Белые стены, белый потолок и пол. Белая простыня. Бледное лицо Юхана. В глазах запульсировало.
– Так что с тобой случилось? – Жанетт едва хватало духу смотреть на Софию. Мигали красные лампочки аппарата искусственного кровообращения. Тень лежащего на кровати Юхана перед ней, черный силуэт Софии на фоне окна. Она потерла глаза. Резкость и краски вернулись, и снова прояснились черты лица Софии.
– Ну… – София вздохнула и поглядела на потолок, словно ища там слова. – Оказалось, что я гораздо больше боюсь умереть, чем всегда думала. Вот так просто.
– А раньше ты так не думала? – Жанетт вопросительно взглянула на нее и тут же почувствовала, как у нее самой в груди нарастает страх неопределенности.
– Почему, думала, но не так… не с такой силой. Как будто мысль о смерти становится такой отчетливой, только когда у тебя появляется ребенок, и вот мы с Юханом там наверху… – София замолчала и погладила Юхана по ноге. – Жить вдруг стало особенно важно, а я оказалась не готова чувствовать так. – Она перевела взгляд на Жанетт и улыбнулась. – Наверное, у меня случился шок от того, что я вдруг ощутила, как это важно – жить.
Жанетт в первый раз поняла, что София не только психолог, с которым легко говорить.
Она носила в себе еще что-то. Ей чего-то не хватало, она к чему-то стремилась или печалилась о чем-то.
А еще у нее был опыт, который следовало переработать, дыра, которую надо заполнить.
Жанетт стало стыдно. Как она раньше не разглядела, что София не может отдавать до бесконечности!
– Все время быть сильной – это все равно что не жить, – через силу произнесла она после долгого молчания. Руки обнимавшей ее Софии дрогнули, словно та поняла: эти слова сказаны в утешение.
Вдруг Юхан тоненько застонал. Долю секунды женщины удивленно смотрели друг на друга, соображая, что же они услышали. Беззвучно упал камень, и София с Жанетт склонились над мальчиком.

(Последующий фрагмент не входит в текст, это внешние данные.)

(* ===== verification/StructuredPlan.v ===== *)
(** HALO: the structured halo plan
    (src/libs/halo/include/halo/structured_halo_plan.hpp).

    [std::array]s of the static length [Rank] (or [2 * Rank]) are lists; the constructor
    gets the lengths from the types, so they are the hypothesis [sized] here.
    [std::size_t] is 64 bits and wraps.  The topology communicator, its cache and the
    communicator itself belong to MPI. *)
From Stdlib Require Import ZArith Lia.
From stdpp Require Import base list numbers.
From S2P Require Import Prelude CInt.
Local Open Scope Z_scope.

(** ** Data *)

(** [Kokkos::pair<std::size_t, std::size_t>]: the interval [first, second). *)
Record index_range : Type := mkRange { first : Z; second : Z }.

#[export] Instance index_range_eq_dec : EqDecision index_range.
Proof. solve_decision. Defined.
#[export] Instance index_range_inhabited : Inhabited index_range := populate (mkRange 0 0).

(** [Region::ranges] *)
Abbreviation Region := (list index_range).

Definition usub (x y : Z) : Z := to_u64 (x - y).
Definition umul (x y : Z) : Z := to_u64 (x * y).

Definition size (r : Region) : Z := fold_left (fun s g => umul s (usub (second g) (first g))) r 1.

Record Structured_Halo_Plan : Type := mkPlan {
  extents_ : list Z;
  neighbor_ranks_ : list Z;
  halo_widths_ : list Z;
  send_regions_ : list Region;
  recv_regions_ : list Region
}.

(** [Rank]: the length of the array of extents. *)
Definition rank_of (p : Structured_Halo_Plan) : nat := length (extents_ p).
Definition num_faces (p : Structured_Halo_Plan) : nat := 2 * rank_of p.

– Сердце, – пробормотала София и провела рукой по его груди. – Добро пожаловать назад, парень. Мама здесь, она ждет тебя.
София позвала врача, и тот объяснил, что все в порядке, мальчик приходит в себя, но что пройдет еще немало времени, прежде чем с ним можно будет поговорить.
– Жизнь ко всем нам возвращается медленно, – заметила София, когда врач вышел, оставив их одних.
– Наверное, – ответила Жанетт, тут же решив рассказать все, что ей известно. – А знаешь, кто лежит в коме в соседнем отделении?
– Понятия не имею. Это кто-то, кого я знаю?
– Карл Лундстрём. Я сегодня проходила мимо его палаты. Вот уж странно-то. Через два коридора отсюда лежит Карл Лундстрём – под такой же простыней, как и Юхан, и больничный персонал одинаково заботливо ухаживает за ними обоими. Определенно, жизнь имеет одинаковую ценность, независимо от того, что ты собой представляешь.